(Beginning of INPUT)

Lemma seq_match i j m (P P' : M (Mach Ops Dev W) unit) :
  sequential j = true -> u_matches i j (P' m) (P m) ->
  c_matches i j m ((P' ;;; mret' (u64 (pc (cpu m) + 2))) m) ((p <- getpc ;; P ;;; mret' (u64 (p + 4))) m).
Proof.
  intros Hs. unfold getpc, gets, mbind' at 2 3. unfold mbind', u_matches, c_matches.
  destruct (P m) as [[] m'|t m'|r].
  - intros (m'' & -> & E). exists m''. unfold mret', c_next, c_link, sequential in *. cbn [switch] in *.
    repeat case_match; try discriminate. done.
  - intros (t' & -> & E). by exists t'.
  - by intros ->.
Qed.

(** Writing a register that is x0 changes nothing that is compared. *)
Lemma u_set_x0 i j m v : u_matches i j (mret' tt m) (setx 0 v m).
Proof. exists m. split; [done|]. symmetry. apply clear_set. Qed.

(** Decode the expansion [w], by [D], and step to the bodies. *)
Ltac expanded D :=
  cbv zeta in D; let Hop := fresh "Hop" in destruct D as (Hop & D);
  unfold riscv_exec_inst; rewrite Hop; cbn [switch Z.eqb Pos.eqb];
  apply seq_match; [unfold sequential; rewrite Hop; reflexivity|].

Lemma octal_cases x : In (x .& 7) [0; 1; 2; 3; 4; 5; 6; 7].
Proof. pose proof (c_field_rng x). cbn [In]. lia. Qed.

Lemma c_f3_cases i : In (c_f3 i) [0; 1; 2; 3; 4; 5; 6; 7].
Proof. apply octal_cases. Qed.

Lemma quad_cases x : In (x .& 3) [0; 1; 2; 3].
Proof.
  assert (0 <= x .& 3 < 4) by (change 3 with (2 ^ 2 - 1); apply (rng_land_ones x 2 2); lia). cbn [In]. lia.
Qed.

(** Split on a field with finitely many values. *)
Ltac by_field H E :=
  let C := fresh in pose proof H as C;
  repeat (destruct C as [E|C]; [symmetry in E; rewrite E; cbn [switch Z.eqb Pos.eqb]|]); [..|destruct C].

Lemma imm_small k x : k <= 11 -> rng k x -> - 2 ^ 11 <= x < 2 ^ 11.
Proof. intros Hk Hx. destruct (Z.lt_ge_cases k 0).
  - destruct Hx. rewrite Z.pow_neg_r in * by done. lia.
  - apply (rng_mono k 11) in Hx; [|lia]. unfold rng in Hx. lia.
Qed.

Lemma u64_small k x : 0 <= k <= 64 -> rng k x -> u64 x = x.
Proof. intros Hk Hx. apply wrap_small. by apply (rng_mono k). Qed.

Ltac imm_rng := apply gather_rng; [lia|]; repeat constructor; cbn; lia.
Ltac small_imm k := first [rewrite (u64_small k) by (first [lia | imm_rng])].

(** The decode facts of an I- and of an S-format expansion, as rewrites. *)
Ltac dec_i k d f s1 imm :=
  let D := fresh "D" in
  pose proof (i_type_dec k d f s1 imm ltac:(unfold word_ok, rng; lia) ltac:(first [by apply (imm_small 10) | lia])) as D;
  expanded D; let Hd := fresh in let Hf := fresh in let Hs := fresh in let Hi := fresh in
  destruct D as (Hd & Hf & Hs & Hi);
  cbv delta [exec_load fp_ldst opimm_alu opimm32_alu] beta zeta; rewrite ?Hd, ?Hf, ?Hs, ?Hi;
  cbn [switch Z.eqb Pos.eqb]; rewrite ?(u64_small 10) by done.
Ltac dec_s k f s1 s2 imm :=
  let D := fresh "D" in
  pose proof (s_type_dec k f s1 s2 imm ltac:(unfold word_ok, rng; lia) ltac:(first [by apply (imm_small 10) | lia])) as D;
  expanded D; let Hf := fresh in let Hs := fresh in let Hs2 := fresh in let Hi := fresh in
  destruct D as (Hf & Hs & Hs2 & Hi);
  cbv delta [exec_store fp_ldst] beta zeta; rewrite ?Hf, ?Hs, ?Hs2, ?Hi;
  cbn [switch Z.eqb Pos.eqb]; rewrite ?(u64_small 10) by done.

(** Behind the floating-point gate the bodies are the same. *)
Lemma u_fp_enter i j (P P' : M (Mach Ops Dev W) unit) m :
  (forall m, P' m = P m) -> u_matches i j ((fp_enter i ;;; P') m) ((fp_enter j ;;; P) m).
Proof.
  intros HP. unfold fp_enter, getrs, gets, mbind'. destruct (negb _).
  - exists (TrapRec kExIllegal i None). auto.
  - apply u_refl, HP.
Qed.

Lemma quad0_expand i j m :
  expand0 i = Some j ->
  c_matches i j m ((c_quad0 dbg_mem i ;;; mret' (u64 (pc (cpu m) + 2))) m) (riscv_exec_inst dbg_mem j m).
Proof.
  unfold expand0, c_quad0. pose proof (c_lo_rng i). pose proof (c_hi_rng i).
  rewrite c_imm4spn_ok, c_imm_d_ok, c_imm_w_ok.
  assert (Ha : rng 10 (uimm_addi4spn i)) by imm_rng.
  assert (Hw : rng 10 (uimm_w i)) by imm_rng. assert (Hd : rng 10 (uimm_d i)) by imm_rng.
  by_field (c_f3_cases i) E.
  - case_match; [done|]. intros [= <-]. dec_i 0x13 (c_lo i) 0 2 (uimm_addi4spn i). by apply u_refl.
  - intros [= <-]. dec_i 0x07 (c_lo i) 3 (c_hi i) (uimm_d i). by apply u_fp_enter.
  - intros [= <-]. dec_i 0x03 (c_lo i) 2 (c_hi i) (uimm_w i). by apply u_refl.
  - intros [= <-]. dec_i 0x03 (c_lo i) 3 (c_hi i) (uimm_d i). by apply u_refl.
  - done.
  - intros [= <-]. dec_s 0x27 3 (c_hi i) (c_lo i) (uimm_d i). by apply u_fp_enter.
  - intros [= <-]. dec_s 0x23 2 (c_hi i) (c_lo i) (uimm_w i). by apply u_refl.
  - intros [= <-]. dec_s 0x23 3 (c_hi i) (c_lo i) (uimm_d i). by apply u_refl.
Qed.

(End of INPUT)

### EXERCISE DESCRIPTION
Could you set down each entry above word for word?

### FINAL ANSWER
Lemma seq_match i j m (P P' : M (Mach Ops Dev W) unit) :
  sequential j = true -> u_matches i j (P' m) (P m) ->
  c_matches i j m ((P' ;;; mret' (u64 (pc (cpu m) + 2))) m) ((p <- getpc ;; P ;;; mret' (u64 (p + 4))) m).
Proof.
  intros Hs. unfold getpc, gets, mbind' at 2 3. unfold mbind', u_matches, c_matches.
  destruct (P m) as [[] m'|t m'|r].
  - intros (m'' & -> & E). exists m''. unfold mret', c_next, c_link, sequential in *. cbn [switch] in *.
    repeat case_match; try discriminate. done.
  - intros (t' & -> & E). by exists t'.
  - by intros ->.
Qed.

(** Writing a register that is x0 changes nothing that is compared. *)
Lemma u_set_x0 i j m v : u_matches i j (mret' tt m) (setx 0 v m).
Proof. exists m. split; [done|]. symmetry. apply clear_set. Qed.

(** Decode the expansion [w], by [D], and step to the bodies. *)
Ltac expanded D :=
  cbv zeta in D; let Hop := fresh "Hop" in destruct D as (Hop & D);
  unfold riscv_exec_inst; rewrite Hop; cbn [switch Z.eqb Pos.eqb];
  apply seq_match; [unfold sequential; rewrite Hop; reflexivity|].

Lemma octal_cases x : In (x .& 7) [0; 1; 2; 3; 4; 5; 6; 7].
Proof. pose proof (c_field_rng x). cbn [In]. lia. Qed.

Lemma c_f3_cases i : In (c_f3 i) [0; 1; 2; 3; 4; 5; 6; 7].
Proof. apply octal_cases. Qed.

Lemma quad_cases x : In (x .& 3) [0; 1; 2; 3].
Proof.
  assert (0 <= x .& 3 < 4) by (change 3 with (2 ^ 2 - 1); apply (rng_land_ones x 2 2); lia). cbn [In]. lia.
Qed.

(** Split on a field with finitely many values. *)
Ltac by_field H E :=
  let C := fresh in pose proof H as C;
  repeat (destruct C as [E|C]; [symmetry in E; rewrite E; cbn [switch Z.eqb Pos.eqb]|]); [..|destruct C].

Lemma imm_small k x : k <= 11 -> rng k x -> - 2 ^ 11 <= x < 2 ^ 11.
Proof. intros Hk Hx. destruct (Z.lt_ge_cases k 0).
  - destruct Hx. rewrite Z.pow_neg_r in * by done. lia.
  - apply (rng_mono k 11) in Hx; [|lia]. unfold rng in Hx. lia.
Qed.

Lemma u64_small k x : 0 <= k <= 64 -> rng k x -> u64 x = x.
Proof. intros Hk Hx. apply wrap_small. by apply (rng_mono k). Qed.

Ltac imm_rng := apply gather_rng; [lia|]; repeat constructor; cbn; lia.
Ltac small_imm k := first [rewrite (u64_small k) by (first [lia | imm_rng])].

(** The decode facts of an I- and of an S-format expansion, as rewrites. *)
Ltac dec_i k d f s1 imm :=
  let D := fresh "D" in
  pose proof (i_type_dec k d f s1 imm ltac:(unfold word_ok, rng; lia) ltac:(first [by apply (imm_small 10) | lia])) as D;
  expanded D; let Hd := fresh in let Hf := fresh in let Hs := fresh in let Hi := fresh in
  destruct D as (Hd & Hf & Hs & Hi);
  cbv delta [exec_load fp_ldst opimm_alu opimm32_alu] beta zeta; rewrite ?Hd, ?Hf, ?Hs, ?Hi;
  cbn [switch Z.eqb Pos.eqb]; rewrite ?(u64_small 10) by done.
Ltac dec_s k f s1 s2 imm :=
  let D := fresh "D" in
  pose proof (s_type_dec k f s1 s2 imm ltac:(unfold word_ok, rng; lia) ltac:(first [by apply (imm_small 10) | lia])) as D;
  expanded D; let Hf := fresh in let Hs := fresh in let Hs2 := fresh in let Hi := fresh in
  destruct D as (Hf & Hs & Hs2 & Hi);
  cbv delta [exec_store fp_ldst] beta zeta; rewrite ?Hf, ?Hs, ?Hs2, ?Hi;
  cbn [switch Z.eqb Pos.eqb]; rewrite ?(u64_small 10) by done.

(** Behind the floating-point gate the bodies are the same. *)
Lemma u_fp_enter i j (P P' : M (Mach Ops Dev W) unit) m :
  (forall m, P' m = P m) -> u_matches i j ((fp_enter i ;;; P') m) ((fp_enter j ;;; P) m).
Proof.
  intros HP. unfold fp_enter, getrs, gets, mbind'. destruct (negb _).
  - exists (TrapRec kExIllegal i None). auto.
  - apply u_refl, HP.
Qed.

Lemma quad0_expand i j m :
  expand0 i = Some j ->
  c_matches i j m ((c_quad0 dbg_mem i ;;; mret' (u64 (pc (cpu m) + 2))) m) (riscv_exec_inst dbg_mem j m).
Proof.
  unfold expand0, c_quad0. pose proof (c_lo_rng i). pose proof (c_hi_rng i).
  rewrite c_imm4spn_ok, c_imm_d_ok, c_imm_w_ok.
  assert (Ha : rng 10 (uimm_addi4spn i)) by imm_rng.
  assert (Hw : rng 10 (uimm_w i)) by imm_rng. assert (Hd : rng 10 (uimm_d i)) by imm_rng.
  by_field (c_f3_cases i) E.
  - case_match; [done|]. intros [= <-]. dec_i 0x13 (c_lo i) 0 2 (uimm_addi4spn i). by apply u_refl.
  - intros [= <-]. dec_i 0x07 (c_lo i) 3 (c_hi i) (uimm_d i). by apply u_fp_enter.
  - intros [= <-]. dec_i 0x03 (c_lo i) 2 (c_hi i) (uimm_w i). by apply u_refl.
  - intros [= <-]. dec_i 0x03 (c_lo i) 3 (c_hi i) (uimm_d i). by apply u_refl.
  - done.
  - intros [= <-]. dec_s 0x27 3 (c_hi i) (c_lo i) (uimm_d i). by apply u_fp_enter.
  - intros [= <-]. dec_s 0x23 2 (c_hi i) (c_lo i) (uimm_w i). by apply u_refl.
  - intros [= <-]. dec_s 0x23 3 (c_hi i) (c_lo i) (uimm_d i). by apply u_refl.
Qed.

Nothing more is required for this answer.